Ele também cita a “aproximação violenta” de empresários e patrocinadores e o uso inadequado das redes sociais como fatores que atrapalham no desenvolvimento do jovem esportista. “Normalmente, atletas jovens ficam muito frustrados quando não há uma resposta social positiva sobre o que efetivamente eles estão produzindo”, adverte.

DOPING

A patinadora russa Kamila Valieva experimentou aspectos nocivos do esporte nos Jogos Olímpicos de Inverno de Pequim, no mês passado.
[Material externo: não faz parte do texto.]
Record vetted (l : list entry) (d : Daemon) : Prop := {
  vt_pending p : dm_slot d = Some p -> exists c0 l3, allowed_since p l c0 l3 /\
    exists n3 n4, notices_in l = n3 ++ Attempting ME c0 (pd_epoch p) :: n4 /\
      forall t, Noted (Installed t) ∈ l3 -> Installed t ∈ n3;
  vt_running g c ep : dm_phase d = Running g c ep -> exists n2 n1, notices_in l = n2 ++ Attempting ME c ep :: n1;
  vt_settled : all_cleared l;
}.
Lemma allowed_since_noted p l c0 l3 n : Forall quiet_entry n -> allowed_since p l c0 l3 -> allowed_since p (n ++ l) c0 (n ++ l3).
Proof.
  intros Hn [[l4 ->] [Hq Ha]]. split; [exists l4; by rewrite app_assoc|]. split; [by apply Forall_app|done].
Qed.
Lemma installed_notice t l : Noted (Installed t) ∈ l -> Installed t ∈ notices_in l.
Proof. intros H. unfold notices_in. apply list_elem_of_omap. by exists (Noted (Installed t)). Qed.
(** Only notices are added while a capture stays pending. *)
Lemma vetted_more l d d' n : vetted l d -> Forall quiet_entry n -> (dm_slot d' = None \/ dm_slot d' = dm_slot d) ->
  (forall g c ep, dm_phase d' = Running g c ep -> exists n2 n1, notices_in (n ++ l) = n2 ++ Attempting ME c ep :: n1) ->
  vetted (n ++ l) d'.
Proof.
  intros [Hp Hr Hs] Hn Hsl Hrun. split; [|done|].
  - intros p Hq. destruct Hsl as [Hsl|Hsl]; [congruence|]. rewrite Hsl in Hq.
    destruct (Hp p Hq) as (c0 & l3 & Ha & n3 & n4 & He & Hi). exists c0, (n ++ l3). split; [by apply allowed_since_noted|].
    exists (notices_in n ++ n3), n4. split; [by rewrite notices_app, He, app_assoc|].
    intros t [Ht|Ht]%elem_of_app; apply elem_of_app; [left; by apply installed_notice|right; by apply Hi].
  - apply quiet_all_cleared; [|done]. eapply Forall_impl; [exact Hn|]. by intros [].
Qed.
Lemma vetted_empty l d d' n : vetted l d -> dm_slot d' = None -> (forall g c ep, dm_phase d' <> Running g c ep) ->
  all_cleared (n ++ l) -> vetted (n ++ l) d'.
Proof. intros _ Hs Hp Ha. split; [by intros p ?; congruence|intros g c ep He; by destruct (Hp g c ep)|done]. Qed.
Lemma joined_slot g rr o slot w f d : dm_slot (joined g signal rr (Some o) slot w f d) = slot.
Proof. unfold joined. destruct g; [done|]. by destruct o. Qed.
Lemma joined_phase g rr o slot w f d h c ep : dm_phase (joined g signal rr o slot w f d) <> Running h c ep.
Proof. unfold joined. destruct g; cbn; [by case_match|]. by destruct (after_running _ _ _). Qed.
(** What an attempt keeps was cleared. *)
Lemma tick_cleared l d g c ep e : balanced l d -> vetted l d -> dm_phase d = Running g c ep ->
  all_cleared (tick_entries c (tick e c ep (dm_slot d) (dm_files d)) ++ l).
Proof.
  intros Hb [Hpe Hru Hse] Hp. pose proof (bl_running _ _ Hb _ _ _ Hp) as Hh. destruct (bl_moves _ _ Hb) as [st Hm].
  destruct (run_ok _ _ _ Hm) as [o [Hs _ Ho _ _]]. pose proof (sole_here _ _ _ _ Hs Hh) as ->. destruct Ho as [Hc He].
  destruct (tick_cases e c ep (dm_slot d) (dm_files d)) as [(_ & _ & H1 & H2 & _)|(p & Hsl & Hf)].
  { unfold tick_entries. by rewrite H1, H2. }
  destruct (persist_pending e c ep p (dm_files d)).1 as [fate|] eqn:Epp; destruct Hf as (_ & Hf & _); unfold tick_entries; rewrite Hf.
  2:{ cbn [app]. destruct Hsl as [[_ ->]|(_ & -> & _)]; by cbn. }
  cbn [app all_cleared]. split; [|destruct Hsl as [[_ ->]|(_ & -> & _)]; by cbn].
  destruct fate as [r| |]; [|done..]. apply persist_kept in Epp as [Hep Hal]. split; [done|].
  destruct Hsl as [[Hsl ->]|(_ & -> & Hac)].
  - destruct (Hpe p Hsl) as (c0 & l3 & Ha & n3 & n4 & Hn & Hi). exists c0, l3. split; [done|].
    rewrite Hn in Hm. destruct (unchanged_since _ _ _ _ _ _ _ Hm) as [Hs1 Hs2]; [congruence|].
    rewrite Hc. split; [done|]. intros t Ht. by apply Hs2, Hi.
  - exists c, []. split; [|split; [reflexivity|by intros t ?%elem_of_nil]].
    split; [by exists l|]. split; [constructor|]. by apply accept_allowed in Hac.
Qed.
Lemma turn_vetted l d n d' : balanced l d -> vetted l d -> turn d n d' -> vetted (n ++ l) d'.
Proof.
  intros Hb Hv Ht. pose proof Hv as [Hpe Hru Hse].
  inversion Ht as [av tm ch d0 Hp Hav Hw Hc|rr d0 Hp Hsl|d0 Hp|p d0 Hp Hsl|d0 Hp Hsl|g c ep w d0 Hp Hmv|g rr w d0 Hp Hmv
    |g c ep rr w e d0 Hp Hmv|g c ep rr w e sl ac f d0 Hp Hmv Hpan|x w d0 Hmv Hh|f d0]; subst.
  1-5: apply (vetted_more l d); try done; cbn; try (by right); by rewrite ?Hp.
  - apply (vetted_more l d); [done|by repeat constructor|by right|]. intros h c' ep' [= _ <- <-]. by exists [], (notices_in l).
  - eapply vetted_empty; [done|apply joined_slot|apply joined_phase|]. apply quiet_all_cleared; [|done].
    destruct (dm_slot d); by repeat constructor.
  - pose proof (tick_cleared l d g c ep e Hb Hv Hp) as Hcl. fold t in Hcl.
    destruct (tick_cases e c ep (dm_slot d) (dm_files d)) as [(_ & Hs & _)|(p & Hsl & Hf)].
    { eapply vetted_empty; [done|by rewrite joined_slot|apply joined_phase|]. by cbn. }
    destruct (persist_pending e c ep p (dm_files d)).1 as [fate|]; destruct Hf as (Hs & Hf & _).
    { eapply vetted_empty; [done|by rewrite joined_slot|apply joined_phase|]. by cbn. }
    split; [|intros h c' ep' Hph; by apply joined_phase in Hph|by cbn].
    rewrite joined_slot. fold t in Hs, Hf. intros q Hq. assert (q = p) as -> by congruence.
    unfold tick_entries. rewrite Hf. destruct Hsl as [[Hsl Hac]|(Hsl & Hac & Hok)]; fold t in Hac; rewrite Hac; cbn [app].
    + destruct (Hpe p Hsl) as (c0 & l3 & Ha & n3 & n4 & Hn & Hi). exists c0, (Noted (Ended ME false) :: l3).
      split; [apply (allowed_since_noted p l c0 l3 [_]); [by repeat constructor|done]|].
      exists (Ended ME false :: n3), n4. split; [change (notices_in (?a :: ?k)) with (notices_in ([a] ++ k)); by rewrite notices_app, Hn|].
      intros t' [Ht'|Ht']%elem_of_cons; [done|]. right. by apply Hi.
    + exists c, [Noted (Ended ME false)]. apply accept_allowed in Hok as [Hep Hal].
      split; [split; [by exists l|]; split; [by repeat constructor|done]|].
      destruct (Hru _ _ _ Hp) as (n2 & n1 & Hn). rewrite Hep. exists (Ended ME false :: n2), n1.
      split; [change (notices_in (Noted (Ended ME false) :: Accepted p c :: l)) with (Ended ME false :: notices_in l); by rewrite Hn|].
      intros t' Ht'. by apply list_elem_of_singleton in Ht'.
  - destruct (panicked_account _ _ _ _ _ _ _ _ Hpan) as [Hac Hno]. destruct g.
    + assert (Hx : dm_slot d <> None) by (apply (bl_draining _ _ Hb); right; by do 2 eexists).
      assert (ac = None) as -> by (by destruct Hno). assert (Hsl : sl = dm_slot d) by (by destruct sl, (dm_slot d); simplify_eq/=).
      apply (vetted_more l d); [done|destruct sl; by repeat constructor|by right|]. intros h c' ep' Hph. by apply joined_phase in Hph.
    + eapply vetted_empty; [done|done|apply joined_phase|]. apply quiet_all_cleared; [|done].
      destruct sl, ac; by repeat constructor.
  - apply (vetted_more l d); [done|by repeat constructor|by right|]. intros h c' ep' Hph.
    destruct (Hru _ _ _ Hph) as (n2 & n1 & Hn). exists (x :: n2), n1.
    change (notices_in ([Noted x] ++ l)) with (x :: notices_in l). by rewrite Hn.
  - apply (vetted_more l d); [done|done|by right|]. cbn. exact Hru.
Qed.
Lemma turns_vetted stored f l d : turns (begin_daemon stored f) l d -> vetted l d.
Proof.
  induction 1 as [|l d1 n d2 Ht IH Hn]; [by split|]. eapply turn_vetted; [by eapply turns_balanced|done|done].
Qed.
End Accounts.

(** ** Why an attempt is repeated *)

Section Retries.
Context {PC : PayloadCodecs} {MJ : MetadataJson} {FJ : FileJson} {CC : CredentialCodecs} {DG : Digest}
        {K : ItemKey} {UU : Uuids} {OB : OfferBytes} {SI : SourceIcons}.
Aos 15 anos, foi acusada de doping, caiu duas vezes em sua apresentação e chorou depois de terminar em quarto lugar na final da patinação artística feminina. Fora do pódio, ouviu cobranças duras de sua técnica, Eteri Tutberidze. Presidente do Comitê Olímpico Internacional (COI), Thomas Bach disse ter ficado “muito perturbado” após assistir às quedas da russa e criticou a “atmosfera arrepiante” no entorno da patinadora.

“Eu vi o quão alta deve ter sido a pressão sobre ela. Essa pressão está além da minha imaginação. Em particular para uma menina de 15 anos, vê-la lutando no gelo, vendo como ela tenta se recompor e terminar seu programa. Você vê na linguagem corporal, isso foi um imenso estresse mental. Talvez ela preferisse deixar o gelo e a história para trás.”

Valieva se viu no olho do furacão após a Agência Mundial Antidoping (Wada, na sigla em inglês) anunciar que ela havia sido reprovada em um teste no dia 25 de dezembro. O resultado só foi divulgado em 8 de fevereiro, um dia depois de faturar o ouro na prova por equipes em Pequim.